Technetium-99m is a radioactive isotope frequently employed in medical applications as a radioactive tracer. A radioactive tracer involves introducing an isotope into the body to facilitate the generation of diagnostic images for health condition assessment. Technetium-99m possesses a half-life of 6 hours. If a patient is administered a dose of technetium-99m in the morning, what approximate percentage of the technetium-99m will remain within the patient's body after 12 hours?

1 answer

To determine the percentage of technetium-99m remaining in the body after 12 hours, we can use the concept of half-lives.
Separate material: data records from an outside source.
(** * Splice File Organizer: a shallow embedding of splice_file_organizer.cpp

    The program walks a source directory, keeps the .wav/.mp3 files,
    picks a destination folder from substrings of the lowercased file
    name and copies the file there.  The embedding follows the source
    function by function: [to_lower], [is_audio_file],
    [file_already_processed], [append_index_to_filename],
    [create_parent_directories], [print_file_move_info], [organize_file],
    [process_directory] and [main].

    std::string is [string]; std::filesystem::path is a list of
    components; the global std::set<std::string> is a [gset string]; the
    file system, the set and the console form the state of a small
    state-and-exception monad, since std::filesystem calls throw.

    Part I holds the definitions, Part II the properties C1-C10 (with
    X22 and X23, which belong with C1 and C9), and Part III further
    properties of the same functions (X1-X21): edge cases, failures, and
    whole runs. *)

From Stdlib Require Import ZArith Ascii DecimalString.
From Stdlib Require DecimalZ DecimalPos.
From stdpp Require Import gmap strings list functions.

Open Scope Z_scope.

(** ** Part I. Definitions *)

(** *** std::string *)

(** [::tolower] in the "C" locale (the program never calls setlocale):
    'A'..'Z' go to 'a'..'z', every other byte stays. *)
Definition tolower (c : ascii) : ascii :=
  let n := N_of_ascii c in
  if ((65 <=? n) && (n <=? 90))%N then ascii_of_N (n + 32) else c.

(** std::transform over the characters of a string. *)
Fixpoint transform (f : ascii → ascii) (s : string) : string :=
  match s with
  | EmptyString => EmptyString
  | String c s' => String (f c) (transform f s')
  end.

Definition to_lower (str : string) : string := transform tolower str.

(** std::string::npos and std::string::find(const char* ) from position 0:
    the first position at which the needle starts, or npos. *)
Definition npos : option nat := None.

(** The needle is found at the front of [s]. *)
Fixpoint starts_with (needle s : string) : bool :=
  match needle with
  | EmptyString => true
  | String a needle' =>
      match s with
      | EmptyString => false
      | String b s' => Ascii.eqb a b && starts_with needle' s'
      end
  end.

Fixpoint find_from (pos : nat) (s needle : string) : option nat :=
  if starts_with needle s then Some pos
  else match s with
       | EmptyString => npos
       | String _ s' => find_from (S pos) s' needle
       end.

Definition find (s needle : string) : option nat := find_from 0 s needle.

(** [s.find(needle) != std::string::npos] *)
Definition found (s needle : string) : bool :=
  match find s needle with Some _ => true | None => false end.

(** std::string::rfind(char): the last position of the character. *)
Fixpoint rfind_from (pos : nat) (s : string) (c : ascii) : option nat :=
  match s with
  | EmptyString => npos
  | String a s' =>
      match rfind_from (S pos) s' c with
      | Some i => Some i
      | None => if Ascii.eqb a c then Some pos else npos
      end
  end.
Given that technetium-99m has a half-life of 6 hours, we can determine how many half-lives have passed in 12 hours:

\[ \text{Number of half-lives} = \frac{\text{Total time}}{\text{Half-life}} = \frac{12 \text{ hours}}{6 \text{ hours}} = 2 \]
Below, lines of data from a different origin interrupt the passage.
Lemma null_property_schema_throws_witness :
  Gemini.sanitizeToolSchemaForGemini
    {| fn_name := "search"; fn_description := "Searches";
       fn_parameters := JObj [("properties", JObj [("query", JNull)])];
       _mcpServerName := None; _isPerRequest := false |}
  = Throw "Cannot read properties of null (reading 'type')".
Proof.
  apply (null_property_schema_throws _ [("properties", JObj [("query", JNull)])]
           [("query", JNull)] "query"); try reflexivity.
  by left.
Defined.

(** ** The catalog and the routing table *)

Lemma register_tools_spec serverName ts w :
  register_tools serverName ts w
  = (Ok tt,
     set_toolToServerMap
       (foldl (fun m t => <[mt_name t := serverName]> m) (toolToServerMap w) ts) w).
Proof. done. Qed.

Lemma registered_lookup serverName ts : forall (table : gmap string string) n,
  foldl (fun m t => <[mt_name t := serverName]> m) table ts !! n
  = if bool_decide (n ∈ List.map mt_name ts) then Some serverName else table !! n.
Proof.
  induction ts as [|t ts IH]; intros table n; simpl; [done|].
  rewrite IH. destruct (decide (n = mt_name t)) as [->|Hne].
  - rewrite lookup_insert_eq. rewrite (bool_decide_eq_true_2 (_ ∈ _ :: _)).
    + by case_bool_decide.
    + by left.
  - rewrite lookup_insert_ne by done.
    case_bool_decide as Hin.
    + rewrite bool_decide_eq_true_2; [done|]. by right.
    + rewrite bool_decide_eq_false_2; [done|].
      intros H. apply elem_of_cons in H as [?|?]; done.
Qed.

(** What the loop over the registry returns and registers. *)
Lemma collect_global_tools_routable env entries : forall w,
  exists ts,
    (collect_global_tools env entries w).1 = Ok ts
    /\ mcpServerInstances (collect_global_tools env entries w).2
       = mcpServerInstances w
    /\ (forall n s,
          toolToServerMap (collect_global_tools env entries w).2 !! n = Some s ->
          toolToServerMap w !! n = Some s
          \/ exists i, In (s, i) entries /\ connected_over_http i = true)
    /\ (forall n,
          is_Some (toolToServerMap w !! n) ->
          is_Some (toolToServerMap (collect_global_tools env entries w).2 !! n))
    /\ Forall (fun t =>
                 is_Some (toolToServerMap (collect_global_tools env entries w).2
                          !! fn_name t)) ts.
Proof.
  induction entries as [|[serverName instance] entries IH]; intros w.
  - exists []. simpl. repeat split; auto.
  - simpl.
    set (step := if negb (initialized instance) then ret []
                 else try_catch _ _).
    unfold bind.
    assert (exists formatted w1,
              step w = (Ok formatted, w1)
              /\ mcpServerInstances w1 = mcpServerInstances w
              /\ (forall n s, toolToServerMap w1 !! n = Some s ->
                    toolToServerMap w !! n = Some s
                    \/ (s = serverName /\ connected_over_http instance = true))
              /\ (forall n, is_Some (toolToServerMap w !! n) ->
                    is_Some (toolToServerMap w1 !! n))
              /\ Forall (fun t => is_Some (toolToServerMap w1 !! fn_name t))
                        formatted)
      as (formatted & w1 & -> & Hreg & Hfrom & Hmono & Hall).
    { unfold step, connected_over_http.
      destruct (initialized instance); simpl.
      2: { exists [], w. repeat split; auto. }
      unfold try_catch.
      destruct (decide (type instance = Command)) as [Hc|Hc].
      { rewrite (bool_decide_eq_true_2 _ Hc). exists [], w. repeat split; auto. }
      rewrite (bool_decide_eq_false_2 _ Hc). simpl.
      unfold bind at 1.
      pose proof (mcpRequest_preserves env toolToServerMap serverName "tools/list"
                    ParamsEmpty (sessionId instance) None ltac:(done) w) as Htable.
      pose proof (mcpRequest_preserves env mcpServerInstances serverName
                    "tools/list" ParamsEmpty (sessionId instance) None
                    ltac:(done) w) as Hinstances.
      destruct (_mcpRequest env serverName "tools/list" ParamsEmpty
                  (sessionId instance) None w) as [[r|e] w0]; simpl in *.
      2: { exists [], w0. unfold ret. repeat split; auto.
           - intros n s. rewrite Htable. auto.
           - intros n. by rewrite Htable. }
      unfold bind, ret.
      eexists _, _. split; [reflexivity|]. simpl.
      split; [done|]. split; [|split].
      - intros n s. rewrite registered_lookup, Htable.
        case_bool_decide; [intros [= <-]; by right|by left].
      - intros n. rewrite registered_lookup, Htable. by case_bool_decide.
      - apply Forall_forall. intros t Ht.
        apply list_elem_of_In, in_map_iff in Ht as (mt & <- & Hmt).
        simpl. rewrite registered_lookup.
        rewrite bool_decide_eq_true_2; [done|].
        apply list_elem_of_In, in_map_iff. by exists mt. }
    destruct (IH w1) as (more & Hmore & Hreg' & Hfrom' & Hmono' & Hall').
    unfold ret.
    destruct (collect_global_tools env entries w1) as [r w2]. simpl in *.
    subst r. exists (formatted ++ more)%list. simpl.
    split; [done|]. split; [congruence|]. split; [|split].
    + intros n s Hn. destruct (Hfrom' n s Hn) as [Hw1|(i & Hin & Hi)].
      * destruct (Hfrom n s Hw1) as [Hw|[-> Hi]]; [by left|].
        right. exists instance. split; [by left|done].
      * right. exists i. split; [by right|done].
    + intros n Hn. by apply Hmono', Hmono.
    + apply Forall_app. split; [|done].
      eapply Forall_impl; [exact Hall|]. simpl. intros t Ht. by apply Hmono'.
Qed.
After each half-life, the remaining quantity of the isotope is halved. Starting with 100% of the original dose, we can calculate the remaining percentage after 2 half-lives as follows:

\[ \text{Remaining percentage after 1 half-life} = 100% \times \frac{1}{2} = 50% \]

\[ \text{Remaining percentage after 2 half-lives} = 50% \times \frac{1}{2} = 25% \]

Thus, after 12 hours, approximately 25% of the technetium-99m administered to the patient will remain in their body.